▸ **Exercise**
Return, exactly and in full, the lines of the records below starting at the one with "Store.audit_verify toy (live" and ending at the one with "(proj1 demo_survivors). repeat", and no other lines.

▸ **Stored items**
==============================
(** The fields only their own operations touch. *)
Lemma op_access i op :
  match op with
  | Nonce _ _ | CreatePairing _ _ _ _ | Redeem _ _ _ _ _ _ _ | RedeemAudited _ _ _ _ _ _ _ _
  | Kill _ _ | KillAudited _ _ _ _ | Restart => True
  | _ => nonces (apply i op) = nonces i ∧ pairings (apply i op) = pairings i ∧
         killed (apply i op) = killed i
  end.
Proof.
  destruct op; try done; cbn [apply_op].
  - by destruct (ingest_step alert_pct cfg org records now i) as (? & ? & ? & ? & ? & ->).
  - unfold Store.ack_incident. by destruct (get_in _ _ _).
  - unfold Store.ack_incident_audited. by destruct (get_in _ _ _).
  - unfold Store.record_external_finding. set (agent := if starts_with _ _ then _ else _).
    pose proof (upsert_step org (Store.fi_detector f) (Store.fi_severity f) (Store.fi_subject f)
      None agent (Store.fi_ts f) i) as Hst. revert Hst.
    generalize (upsert_incident org (Store.fi_detector f) (Store.fi_severity f)
      (Store.fi_subject f) None agent (Store.fi_ts f) i).
    intros [j inc] Hst. cbn [fst snd] in *. destruct Hst as (? & ? & ? & ? & ? & ->).
    by destruct (get_in _ _ _).
  - unfold Store.mark_incident_notified. destruct (get_in _ _ _); [|done]. by destruct (_ <? _).
  - unfold Store.set_apns_token. by destruct (find _ _) as [[? ?]|].
Qed.

(** ** Nonces *)

Definition nonce_on (device : string) (op : Op) : bool :=
  match op with Nonce d _ => bool_decide (d = device) | _ => false end.
Definition is_restart (op : Op) : bool := match op with Restart => true | _ => false end.

(** [n] was recorded, and at most [k] nonces since. *)
Definition recorded (device n : string) (k : Z) (i : Inner) : Prop :=
  ∃ pre post, default [] (nonces i !! device) = pre ++ n :: post ∧ Z.of_nat (length post) ≤ k.

Lemma trim_keeps {A} cap (pre post : list A) (x : A) :
  Z.of_nat (length post) < cap → ∃ pre', trim_front cap (pre ++ x :: post) = pre' ++ x :: post.
Proof.
  intros Hl. unfold trim_front. rewrite length_app. simpl.
  set (d := Z.to_nat _). assert (d ≤ length pre)%nat by lia.
  exists (drop d pre). rewrite drop_app_le by done. done.
Qed.
(* ===== verification/CloudDemo.v ===== *)
(** * The control plane at work

    A small organization, and the theorems about the store applied to it. *)

From S2P Require Import Prelude Float Strings McpReport AuditChain UnitLedger.
From S2P Require Import Recency CloudTypes CloudIngest CloudStore CloudInv CloudProps.
From S2P Require Import CloudGuards CloudAccess CloudTyped.

#[local] Existing Instance listing_order.

Definition demo_pct : f64 := f64_lit 4 5.
Definition demo_cfg : IncidentConfig := default_incident_config.
Definition row (run decision agent : string) (cost : Z) : CallRecord :=
  mkRecord 1700000000000 run "m" decision 10 5 cost 1 agent 0 "" "" "" "" (Some 2).

Definition demo_ops : list Op :=
  [ SetBudgetAudited 1 "acme" "r1" 1000 "admin";
    Ingest "acme" [row "r1" "allow" "a1" 700; row "r1" "budget_exceeded" "a1" 400;
                   row "r2" "allow" "" 50; row "r1" "allow" "a1" (-90)] 1700000000500;
    KillAudited 2 "acme" "r1" "admin";
    Restart;
    Ingest "acme" [row "r2" "allow" "" 25] 1700000000600 ].

Abbreviation demo_state := (run_ops toy demo_pct demo_cfg empty_inner demo_ops).

Example demo_reads :
  Store.summary demo_state "acme" = mkSummary 2 5 775 8 ∧
  Store.kills demo_state "acme" = ["r1"] ∧
  (in_kind <$> Store.incidents demo_state "acme") = [] ∧
  length (Store.audit demo_state "acme") = 2%nat ∧
  (al_run_id <$> Store.alerts demo_state "acme" (f64_lit 1 2)) = ["r1"].
Proof. vm_compute. done. Qed.

Lemma demo_fits : fits demo_ops.
Proof. by vm_compute. Defined.

(** The same, as a history with a save, a budget set after it, and a process that stops. *)
Definition demo_life : list Step :=
  (Operate <$> take 3 demo_ops) ++
  [ Tick [] true; Operate (SetBudgetAudited 3 "acme" "r2" 5 "admin"); Reboot ] ++
  (Operate <$> drop 4 demo_ops).
Abbreviation demo_server := (run_server toy demo_pct demo_cfg booted demo_life).

Example demo_survivors :
  survivors toy demo_pct demo_cfg demo_life = take 3 demo_ops ++ TakeDirty :: drop 3 demo_ops ∧
  length (performed demo_life) = 6%nat.
Proof. split; vm_compute; reflexivity. Qed.

Lemma demo_life_fits : fits (survivors toy demo_pct demo_cfg demo_life).
Proof. by vm_compute. Defined.

Lemma memory_bounded_witness :
  fits (survivors toy demo_pct demo_cfg demo_life) ∧
  Z.of_nat (size (incident_tracker (live demo_server))) ≤ MAX_TRACKER_KEYS.
Proof.
  split; [exact demo_life_fits|].
  pose proof (memory_bounded toy demo_pct demo_cfg demo_life demo_life_fits) as H.
  cbv zeta in H. destruct H as (_ & _ & _ & _ & _ & _ & H & _). exact H.
Defined.

Lemma audit_trail_complete_witness :
  Store.audit_verify toy (live demo_server) "acme" = Ok tt ∧
  length (Store.audit (live demo_server) "acme") = 2%nat.
Proof.
  split; [|vm_compute; reflexivity].
  exact (proj1 (proj2 (audit_trail_complete toy demo_pct demo_cfg demo_life "acme" demo_life_fits))).
Defined.

Lemma summary_exact_witness : sm_spent (Store.summary (live demo_server) "acme") = 775.
Proof.
  assert (Forall tool_calls_typed (ingested "acme" (survivors toy demo_pct demo_cfg demo_life))) as Ht.
  { rewrite (proj1 demo_survivors). repeat constructor; vm_compute; intros H; discriminate H. }
  destruct (summary_exact toy demo_pct demo_cfg demo_life "acme" Ht) as (_ & _ & H & _).
  etransitivity; [exact H|]. rewrite (proj1 demo_survivors). vm_compute. reflexivity.
Defined.

Lemma eviction_spares_alerting_witness :
  is_Some (v_runs (fold_record demo_pct (budgets demo_state !! "acme") "2023-11"
             (view "acme" demo_state) (row "r9" "allow" "" 5)) !! "r9").
Proof.
  exact (proj1 (eviction_spares_alerting toy demo_pct demo_cfg demo_ops "acme"
           (row "r9" "allow" "" 5) "2023-11" demo_fits)).
Defined.

Definition forged_row (cost : Z) : CallRecord := row "r7" "pwned" "" cost.

Lemma forged_decisions_no_evidence_witness :
  let '(j, _, fired) :=
    ingest_locked demo_pct demo_cfg "acme" [forged_row 5000000] 1700000000600 empty_inner in
  Store.decision_counts j "acme" = ∅ ∧
  ∃ inc, fired !! incident_id "spend_spike" "" = Some inc.
Proof.
  assert (Forall forged [forged_row 5000000]) as Hf by (repeat constructor).
  assert (incidents_ok (incidents empty_inner)) as Hi
    by (intros org m Hm; cbn in Hm; rewrite lookup_empty in Hm; discriminate Hm).
  pose proof (forged_decisions_no_evidence demo_pct demo_cfg "acme" _ 1700000000600 empty_inner
    Hf Hi) as H.
  destruct (ingest_locked demo_pct demo_cfg "acme" [forged_row 5000000] 1700000000600 empty_inner)
    as [[j u] fired] eqn:E.
  destruct H as (Hd & _ & _ & Hs). split; [exact Hd|].
  destruct Hs as (inc & Hinc & _); [|by exists inc].
  assert (series j !! "acme" = Some [sample_of (forged_row 5000000)]) as ->.
  { apply (f_equal (λ p, series p.1.1 !! "acme")) in E. cbn [fst] in E. rewrite <-E.
    vm_compute. reflexivity. }
  vm_compute. intros H. discriminate H.
Defined.

Lemma repeated_blocks_raise_incident_witness :
  let rs := replicate 3 (row "r1" "budget_exceeded" "" 400) in
  let '(_, updated, fired) := ingest_locked demo_pct demo_cfg "acme" rs 1700000000600
    (run_ops toy demo_pct demo_cfg empty_inner demo_ops) in
  is_Some (fired !! incident_id "budget_exhausted" "r1").
Proof.
  cbv zeta. pose proof (repeated_blocks_raise_incident toy demo_pct demo_cfg demo_ops "acme" "r1"
    (replicate 3 (row "r1" "budget_exceeded" "" 400)) 1700000000600) as H.
  specialize (H ltac:(vm_compute; intros Hx; discriminate Hx)).
  specialize (H ltac:(repeat constructor; intros Hx; discriminate Hx)).
  specialize (H ltac:(intros Hx; discriminate Hx) ltac:(vm_compute; intros Hx; discriminate Hx)).
  cbv zeta in H.
  destruct (ingest_locked _ _ _ _ _ _) as [[j u] fired].
  destruct H as (inc & Hinc & _). exists inc. exact Hinc.
Defined.

Lemma nonce_accepted_once_witness :
  (Store.check_and_record_nonce "d1" "n1"
     (run_ops toy demo_pct demo_cfg
        (Store.check_and_record_nonce "d1" "n1" demo_state).1 [Nonce "d1" "n2"; TakeDirty])).2 = false.
Proof.
  pose proof (nonce_accepted_once toy demo_pct demo_cfg demo_state "d1" "n1"
    [Nonce "d1" "n2"; TakeDirty]) as H.
  destruct (Store.check_and_record_nonce "d1" "n1" demo_state) as [j b] eqn:E.
  apply (f_equal snd) in E. cbn [snd] in E. apply H; [|reflexivity|reflexivity].
  rewrite <-E. vm_compute. reflexivity.
Defined.

Lemma pairing_code_once_witness :
  let i := Store.create_pairing "CODE" "acme" "admin" 100 demo_state in
  let j := (Store.redeem_pairing_audited toy 3 "CODE" 50 "d1" "tok" "pk" "phone" "ios" i).1 in
  Store.redeem_pairing_audited toy 4 "CODE" 51 "d2" "tok2" "pk2" "x" "y" j = (j, None).
Proof.
  cbv zeta. pose proof (pairing_code_once toy demo_pct demo_cfg
    (Store.create_pairing "CODE" "acme" "admin" 100 demo_state) 3 "CODE" 50 "d1" "tok" "pk" "phone"
    "ios" []) as H.
  destruct (Store.redeem_pairing_audited toy 3 "CODE" 50 "d1" "tok" "pk" "phone" "ios" _) as [j o].
  destruct H as [_ H]. exact (H eq_refl 4 51 "d2" "tok2" "pk2" "x" "y").
Defined.

Lemma kill_is_permanent_witness :
  ∀ a, a ∈ Store.runs (run_ops toy demo_pct demo_cfg
    (Store.kill_audited toy 9 "acme" "r2" "admin" demo_state).1 [Restart]) "acme" →
    ra_run_id a = "r2" → ra_killed a = true.
Proof.
  exact (proj2 (kill_is_permanent toy demo_pct demo_cfg demo_state 9 "acme" "r2" "admin" [Restart])).
Defined.

Lemma series_conserves_witness :
  zsum (sb_calls <$> Store.series demo_state "acme" None 60000 1000 1700000001000) = 1.
Proof.
  destruct (series_conserves demo_state "acme" None 60000 1000 1700000001000) as (_ & H & _).
  - vm_compute. intros H. discriminate H.
  - assert (series demo_state !! "acme" = Some [sample_of (row "r2" "allow" "" 25)]) as ->
      by (vm_compute; reflexivity).
    repeat constructor; vm_compute; intros H; discriminate H.
  - vm_compute. intros H. discriminate H.
  - rewrite H. vm_compute. reflexivity.
Defined.

Lemma restart_restores_witness :
  ∃ j, Store.load (λ _, Some (Store.snapshot demo_state))
         (Store.FileData (Store.save (λ _, "{}") demo_state)) empty_inner = Ok j ∧
    Store.snapshot j = Store.snapshot demo_state.
Proof.
  destruct (restart_restores toy demo_pct demo_cfg (λ _, "{}")
    (λ _, Some (Store.snapshot demo_state)) demo_ops demo_fits eq_refl) as (j & Hl & Hs & _).
  exists j. split; [exact Hl|exact Hs].
Defined.

Lemma month_spend_conserved_witness :
  month_calls "2023-11" (v_months (foldl (fold_record demo_pct None "2023-11")
    (view "acme" empty_inner) [row "r1" "allow" "" 7; row "r1" "killed" "" 3])) = 2.
Proof.
  destruct (month_spend_conserved toy demo_pct None 1700000000000 (view "acme" empty_inner)
    [row "r1" "allow" "" 7; row "r1" "killed" "" 3]) as (_ & H & _).
  - apply map_Forall_empty_string.
  - vm_compute. intros H. discriminate H.
  - vm_compute. intros H. discriminate H.
  - etransitivity; [|exact H]. vm_compute. reflexivity.
Defined.

Lemma store_well_typed_witness : typed_view (view "acme" demo_state).
Proof.
  apply (store_well_typed toy demo_pct demo_cfg demo_ops "acme" demo_fits).
  repeat constructor; vm_compute; intros H; discriminate H.
Defined.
==============================
▸ **Task output**
  Store.audit_verify toy (live demo_server) "acme" = Ok tt ∧
  length (Store.audit (live demo_server) "acme") = 2%nat.
Proof.
  split; [|vm_compute; reflexivity].
  exact (proj1 (proj2 (audit_trail_complete toy demo_pct demo_cfg demo_life "acme" demo_life_fits))).
Defined.

Lemma summary_exact_witness : sm_spent (Store.summary (live demo_server) "acme") = 775.
Proof.
  assert (Forall tool_calls_typed (ingested "acme" (survivors toy demo_pct demo_cfg demo_life))) as Ht.
  { rewrite (proj1 demo_survivors). repeat constructor; vm_compute; intros H; discriminate H. }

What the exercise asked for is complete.